- Given information:
(* ===== verification/ShardBalance.v ===== *)
(** * Rebalancing is correct

    The proofs about [getMinMaxGroup], [redistributeShards] and
    [assignVoidShards] of [ShardConfig], in terms of [count], the number of
    shards of a group. *)

From S2P Require Import Prelude ShardConfig.
Open Scope Z_scope.

Definition count (g : Z) (shards : list Z) : Z := zlen (filter (λ x, x = g) shards).

Lemma count_nil g : count g [] = 0.
Proof. done. Qed.

Lemma count_cons g x shards :
  count g (x :: shards) = (if decide (x = g) then 1 else 0) + count g shards.
Proof. unfold count. rewrite filter_cons. case_decide; cbn; lia. Qed.

Lemma count_nonneg g shards : 0 ≤ count g shards.
Proof. unfold count. lia. Qed.

Lemma count_le g shards : count g shards ≤ zlen shards.
Proof. unfold count. pose proof (length_filter (λ x, x = g) shards). lia. Qed.

Lemma countShards_lookup shards g : default 0 (countShards shards !! g) = count g shards.
Proof.
  unfold countShards.
  assert (∀ (m : gmap Z Z), default 0
    (foldl (λ counts g, <[g := default 0 (counts !! g) + 1]> counts) m shards !! g) =
    default 0 (m !! g) + count g shards) as H.
  { induction shards as [|x shards IH]; intros m; cbn [foldl].
    - rewrite count_nil. lia.
    - rewrite IH, count_cons. case_decide as E.
      + subst. rewrite lookup_insert_eq. cbn. lia.
      + rewrite lookup_insert_ne by done. lia. }
  rewrite H, lookup_empty. done.
Qed.

(** ** The extreme groups *)

(** [min] and [max] bound the counts of the groups in [gids], and are the
    counts of [minGroup] and [maxGroup]. *)
Definition extremes (c : Z → Z) (gids : list Z) (acc : Z * Z * Z * Z) : Prop :=
  let '(min, minGroup, max, maxGroup) := acc in
  (∀ g, g ∈ gids → min ≤ c g ≤ max) ∧ min ≤ 257 ∧ 0 ≤ max ∧
  (min = 257 ∨ minGroup ∈ gids ∧ c minGroup = min) ∧
  (max = 0 ∨ maxGroup ∈ gids ∧ c maxGroup = max).

Lemma extremes_fold counts (c : Z → Z) gids :
  (∀ g, default 0 (counts !! g) = c g) → (∀ g, 0 ≤ c g < 257) →
  extremes c gids (foldl (minMaxStep counts) (257, 0, 0, 0) gids).
Proof.
  intros Hc Hb. induction gids as [|g gids IH] using rev_ind.
  - cbn. split_and!; try lia. intros g Hg. by apply elem_of_nil in Hg.
  - rewrite foldl_snoc.
    destruct (foldl _ _ gids) as [[[min minGroup] max] maxGroup].
    destruct IH as (Hall & Hmin & Hmax & Hming & Hmaxg).
    unfold minMaxStep. rewrite Hc. specialize (Hb g).
    assert (g ∈ gids ++ [g]) as Hg by (apply elem_of_app; right; by left).
    destruct (decide (c g > max)), (decide (c g < min)); cbn; (split_and!; [|lia..| |]);
      try (intros g' [Hg'%Hall|Hg'%list_elem_of_singleton]%elem_of_app; subst; lia);
      rewrite ?elem_of_app; first [tauto | right; split; [right; by apply list_elem_of_singleton|done]].
Qed.

Lemma getMinMaxGroup_extremes config :
  zlen (Shards config) < 257 →
  extremes (λ g, count g (Shards config)) (getSortedKeys (Groups config)) (getMinMaxGroup config).
Proof.
  intros Hlen. apply extremes_fold; [apply countShards_lookup|].
  intros g. pose proof (count_nonneg g (Shards config)). pose proof (count_le g (Shards config)). lia.
Qed.

(** ** Moving one shard *)

Lemma count_insert g x (k : nat) y shards :
  shards !! k = Some y →
  count g (<[k := x]> shards) =
  count g shards + (if decide (x = g) then 1 else 0) - (if decide (y = g) then 1 else 0).
Proof.
  revert k. induction shards as [|z shards IH]; intros [|k] Hk; try done.
  - injection Hk as ->. change (<[0%nat := x]> (y :: shards)) with (x :: shards).
    rewrite !count_cons. lia.
  - cbn in Hk. change (<[S k := x]> (z :: shards)) with (z :: <[k := x]> shards). rewrite !count_cons, (IH k) by done. lia.
Qed.

Lemma moveOne_spec a b shards :
  0 < count a shards →
  ∃ k, shards !! k = Some a ∧ moveOne a b shards = <[k := b]> shards.
Proof.
  intros Hc. unfold moveOne. destruct (list_find (λ g, g = a) shards) as [[k y]|] eqn:E.
  - apply list_find_Some in E as (Hk & -> & _). eauto.
  - apply list_find_None in E. exfalso. revert Hc. unfold count.
    destruct (filter (λ x, x = a) shards) as [|x l] eqn:Ef; [cbn; lia|]. intros _.
    assert (x ∈ filter (λ x, x = a) shards) as [Hx Hin]%list_elem_of_filter by (rewrite Ef; left).
    rewrite Forall_forall in E. by eapply E.
Qed.

(** ** Termination *)

(** The sum of the squared counts over the groups. *)
Definition spread (gids : list Z) (shards : list Z) : Z :=
  foldr (λ g s, count g shards * count g shards + s) 0 gids.

Lemma spread_nonneg gids shards : 0 ≤ spread gids shards.
Proof. unfold spread. induction gids as [|g gids IH]; cbn; [done|]. nia. Qed.

(** Changing the counts of [a] and [b] only. *)
Lemma spread_change gids shards shards' a b :
  NoDup gids → a ≠ b →
  (∀ g, count g shards' = count g shards + (if decide (b = g) then 1 else 0)
                          - (if decide (a = g) then 1 else 0)) →
  spread gids shards' = spread gids shards
    + (if decide (b ∈ gids) then 2 * count b shards + 1 else 0)
    - (if decide (a ∈ gids) then 2 * count a shards - 1 else 0).
Proof.
  intros Hnd Hab Hc. induction Hnd as [|g gids Hg Hnd IH].
  - unfold spread. cbn. rewrite !decide_False by (by intros ?%elem_of_nil). lia.
  - cbn [spread foldr]. fold (spread gids shards') (spread gids shards).
    rewrite IH, Hc. clear IH.
    destruct (decide (b = g)) as [->|Hb], (decide (a = g)) as [->|Ha]; try done.
    + rewrite (decide_False (P := g ∈ gids)) by done.
      rewrite (decide_True (P := g ∈ g :: gids)) by left.
      rewrite (decide_ext (a ∈ g :: gids) (a ∈ gids)) by set_solver. nia.
    + rewrite (decide_False (P := g ∈ gids)) by done.
      rewrite (decide_True (P := g ∈ g :: gids)) by left.
      rewrite (decide_ext (b ∈ g :: gids) (b ∈ gids)) by set_solver. nia.
    + rewrite (decide_ext (a ∈ g :: gids) (a ∈ gids)) by set_solver.
      rewrite (decide_ext (b ∈ g :: gids) (b ∈ gids)) by set_solver. nia.
Qed.

Lemma spread_bound gids shards :
  NoDup gids → spread gids shards ≤ zlen shards * zlen shards.
Proof.
  intros Hnd.
  assert (foldr (λ g s, count g shards + s) 0 gids ≤ zlen shards) as Hsum.
  { induction shards as [|x shards IH].
    - clear Hnd. induction gids as [|g gids IH]; cbn; [done|]. rewrite count_nil. cbn in IH. lia.
    - assert (foldr (λ g s, count g (x :: shards) + s) 0 gids =
        (if decide (x ∈ gids) then 1 else 0) + foldr (λ g s, count g shards + s) 0 gids) as ->.
      { clear IH. induction Hnd as [|g gids Hg Hnd IH]; [done|]. cbn [foldr]. rewrite IH, count_cons.
        destruct (decide (x = g)) as [->|Hx].
        - rewrite decide_False, decide_True by (done || left). lia.
        - rewrite (decide_ext (x ∈ g :: gids) (x ∈ gids)) by set_solver. lia. }
      cbn [length]. case_decide; lia. }
  assert (spread gids shards ≤
    foldr (λ g s, count g shards + s) 0 gids * zlen shards) as Hsq.
  { clear Hsum Hnd. unfold spread. induction gids as [|g gids IH]; cbn; [lia|].
    pose proof (count_le g shards). pose proof (count_nonneg g shards). nia. }
  nia.
Qed.

(** ** The rebalanced configuration *)

(** Two groups differ by at most one shard. *)
Definition balanced (config : Config) : Prop :=
  ∀ g1 g2, is_Some (Groups config !! g1) → is_Some (Groups config !! g2) →
    count g1 (Shards config) ≤ count g2 (Shards config) + 1.

(** A round of [redistributeShards] moves a shard between two groups of the
    configuration, and lowers the spread by two or more. *)
Lemma round_spec config min minGroup max maxGroup :
  zlen (Shards config) < 257 →
  getMinMaxGroup config = (min, minGroup, max, maxGroup) → max - min > 1 →
  ∃ k, Shards config !! k = Some maxGroup ∧
    moveOne maxGroup minGroup (Shards config) = <[k := minGroup]> (Shards config) ∧
    is_Some (Groups config !! minGroup) ∧ is_Some (Groups config !! maxGroup) ∧
    spread (getSortedKeys (Groups config)) (<[k := minGroup]> (Shards config)) + 2 ≤
    spread (getSortedKeys (Groups config)) (Shards config).
Proof.
  intros Hlen E Hgo. pose proof (getMinMaxGroup_extremes config Hlen) as Hext. rewrite E in Hext.
  destruct Hext as (Hall & Hmin & Hmax & Hming & Hmaxg).
  pose proof (count_nonneg minGroup (Shards config)).
  pose proof (count_le maxGroup (Shards config)).
  destruct Hmaxg as [?|[Hmaxin Hmaxc]]; [lia|]. pose proof (Hall _ Hmaxin).
  destruct Hming as [?|[Hminin Hminc]]; [lia|].
  destruct (moveOne_spec maxGroup minGroup (Shards config)) as (k & Hk & Hmove); [lia|].
  exists k. split_and!; [done..|by apply elem_of_getSortedKeys|by apply elem_of_getSortedKeys|].
  rewrite (spread_change _ (Shards config) _ maxGroup minGroup).
  - rewrite !decide_True by done. lia.
  - apply getSortedKeys_NoDup.
  - intros ->. lia.
  - intros g. by apply count_insert.
Qed.

Lemma stop_balanced config min minGroup max maxGroup :
  zlen (Shards config) < 257 →
  getMinMaxGroup config = (min, minGroup, max, maxGroup) → ¬ max - min > 1 → balanced config.
Proof.
  intros Hlen E Hstop. pose proof (getMinMaxGroup_extremes config Hlen) as Hext. rewrite E in Hext.
  destruct Hext as (Hall & _).
  intros g1 g2 H1%elem_of_getSortedKeys H2%elem_of_getSortedKeys.
  pose proof (Hall _ H1). pose proof (Hall _ H2). lia.
Qed.

(** Only the owners of shards change, and to groups of the configuration. *)
Record reassigned (config config' : Config) : Prop := mkReassigned {
  re_num : Num config' = Num config;
  re_groups : Groups config' = Groups config;
  re_length : length (Shards config') = length (Shards config);
  re_owner : ∀ (k : nat) g, Shards config' !! k = Some g →
    Shards config !! k = Some g ∨ is_Some (Groups config !! g);
  re_orphan : ∀ (k : nat) g, Shards config !! k = Some g → 0 < g → Groups config !! g = None →
    Shards config' !! k = Some g;
}.

Lemma reassigned_refl config : reassigned config config.
Proof. split; auto. Qed.

Lemma reassigned_trans c1 c2 c3 : reassigned c1 c2 → reassigned c2 c3 → reassigned c1 c3.
Proof.
  intros [E1 E2 E3 E4 E5] [F1 F2 F3 F4 F5]. split; [congruence..| |].
  - intros k g [Hk|Hg]%F4; [by apply E4|]. right. by rewrite <- E2.
  - intros k g Hk Hg Hn. apply F5; [by apply E5|done|]. by rewrite E2.
Qed.

Lemma redistribute_ok fuel config :
  zlen (Shards config) < 257 →
  spread (getSortedKeys (Groups config)) (Shards config) < 2 * Z.of_nat fuel + 2 →
  ∃ config', redistribute fuel config = Ok config' ∧ reassigned config config' ∧ balanced config'.
Proof.
  revert config. induction fuel as [|fuel IH]; intros config Hlen Hf; cbn [redistribute];
    destruct (getMinMaxGroup config) as [[[min minGroup] max] maxGroup] eqn:E;
    (destruct (decide (max - min > 1)) as [Hgo|Hstop];
      [destruct (round_spec config _ _ _ _ Hlen E Hgo) as (k & Hk & Hmove & Hin & Hmax & Hs)
      |exists config; split_and!; [done|apply reassigned_refl|by eapply stop_balanced]]).
  - pose proof (spread_nonneg (getSortedKeys (Groups config)) (<[k:=minGroup]> (Shards config))). lia.
  - rewrite Hmove. set (c1 := config <| Shards := <[k := minGroup]> (Shards config) |>).
    destruct (IH c1) as (config' & H & Hre & Hb).
    + unfold c1. config_simpl. by rewrite length_insert.
    + unfold c1. config_simpl. lia.
    + exists config'. split_and!; [done| |done]. eapply reassigned_trans; [|exact Hre].
      split; unfold c1; config_simpl; [done|done|apply length_insert|..].
      * intros j g [(_ & <- & _)|[_ Hj]]%list_lookup_insert_Some; [by right|by left].
      * intros j g Hj Hg Hn. rewrite list_lookup_insert_ne; [done|]. intros ->.
        rewrite Hk in Hj. injection Hj as <-. destruct Hmax as [? Hmax]. congruence.
Qed.

Lemma redistributeShards_ok config :
  length (Shards config) = NShards →
  ∃ config', redistributeShards config = Ok config' ∧ reassigned config config' ∧ balanced config'.
Proof.
  intros Hlen. apply redistribute_ok; [by rewrite Hlen|].
  pose proof (spread_bound (getSortedKeys (Groups config)) (Shards config) (getSortedKeys_NoDup _)).
  rewrite Hlen in *. change (Z.of_nat NShards) with 10 in *.
  change (Z.of_nat redistributeFuel) with 100. lia.
Qed.

(** ** Shards without a group *)

Lemma fillVoid_spec keys i shards :
  keys ≠ [] → (i < length keys)%nat →
  length (fillVoid keys i shards) = length shards ∧
  ∀ (k : nat) g, fillVoid keys i shards !! k = Some g →
    (shards !! k = Some g ∧ 0 < g) ∨ ∃ v, shards !! k = Some v ∧ v ≤ 0 ∧ g ∈ keys.
Proof.
  intros Hne. revert i. induction shards as [|v shards IH]; intros i Hi; cbn; [done|].
  assert ((i + 1) mod length keys < length keys)%nat as Hi'
    by (apply Nat.mod_upper_bound; destruct keys; cbn; [done|lia]).
  case_decide as Hv; cbn [length]; [destruct (IH _ Hi') as [Hl Hk]|destruct (IH _ Hi) as [Hl Hk]];
    (split; [by rewrite Hl|]); intros [|k] g; cbn; try apply Hk; intros [= <-].
  - right. exists v. split_and!; [done..|].
    destruct (lookup_lt_is_Some_2 keys i Hi) as [x Hx]. rewrite Hx. cbn.
    by eapply list_elem_of_lookup_2.
  - left. split; [done|lia].
Qed.

Lemma fillVoid_keeps keys i shards (k : nat) g :
  shards !! k = Some g → 0 < g → fillVoid keys i shards !! k = Some g.
Proof.
  revert i k. induction shards as [|v shards IH]; intros i [|k] Hk Hg; try done; cbn.
  - injection Hk as ->. by rewrite decide_False by lia.
  - case_decide; cbn; by apply IH.
Qed.

Lemma assignVoidShards_ok config :
  reassigned config (assignVoidShards config) ∧
  (Groups config ≠ ∅ → ∀ g, g ∈ Shards (assignVoidShards config) →
     (g ∈ Shards config ∧ 0 < g) ∨ is_Some (Groups config !! g)) ∧
  (Groups config = ∅ → assignVoidShards config = config).
Proof.
  unfold assignVoidShards. destruct (getSortedKeys (Groups config)) as [|x keys] eqn:Ek.
  - assert (Groups config = ∅) as Hemp.
    { apply map_empty. intros g. destruct (Groups config !! g) eqn:Eg; [|done].
      assert (g ∈ getSortedKeys (Groups config)) as Hin by (apply elem_of_getSortedKeys; eauto).
      rewrite Ek in Hin. by apply elem_of_nil in Hin. }
    split_and!; [apply reassigned_refl|done|done].
  - destruct (fillVoid_spec (x :: keys) 0 (Shards config)) as [Hl Hk]; [done|cbn; lia|].
    rewrite <- Ek in *. split_and!.
    + split; config_simpl; [done|done|done|..].
      * intros k g Hg. apply Hk in Hg as [[? _]|(v & _ & _ & Hg)]; [by left|right].
        by apply elem_of_getSortedKeys.
      * intros k g Hg Hpos _. by apply fillVoid_keeps.
    + intros _ g (k & Hg)%list_elem_of_lookup. config_simpl.
      apply Hk in Hg as [[Hg ?]|(v & _ & _ & Hg)].
      * left. split; [by eapply list_elem_of_lookup_2|done].
      * right. by apply elem_of_getSortedKeys.
    + intros Hemp. exfalso. assert (x ∈ getSortedKeys (Groups config)) as Hx by (rewrite Ek; left).
      apply elem_of_getSortedKeys in Hx as [v Hx]. by rewrite Hemp, lookup_empty in Hx.
Qed.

- What you are asked to do: Extract exactly and only the lines above from the line containing "rewrite lookup_insert_ne by" through the line containing "let '(min, minGroup, max, maxGroup)", both end lines included.

- Answer below:
      + rewrite lookup_insert_ne by done. lia. }
  rewrite H, lookup_empty. done.
Qed.

(** ** The extreme groups *)

(** [min] and [max] bound the counts of the groups in [gids], and are the
    counts of [minGroup] and [maxGroup]. *)
Definition extremes (c : Z → Z) (gids : list Z) (acc : Z * Z * Z * Z) : Prop :=
  let '(min, minGroup, max, maxGroup) := acc in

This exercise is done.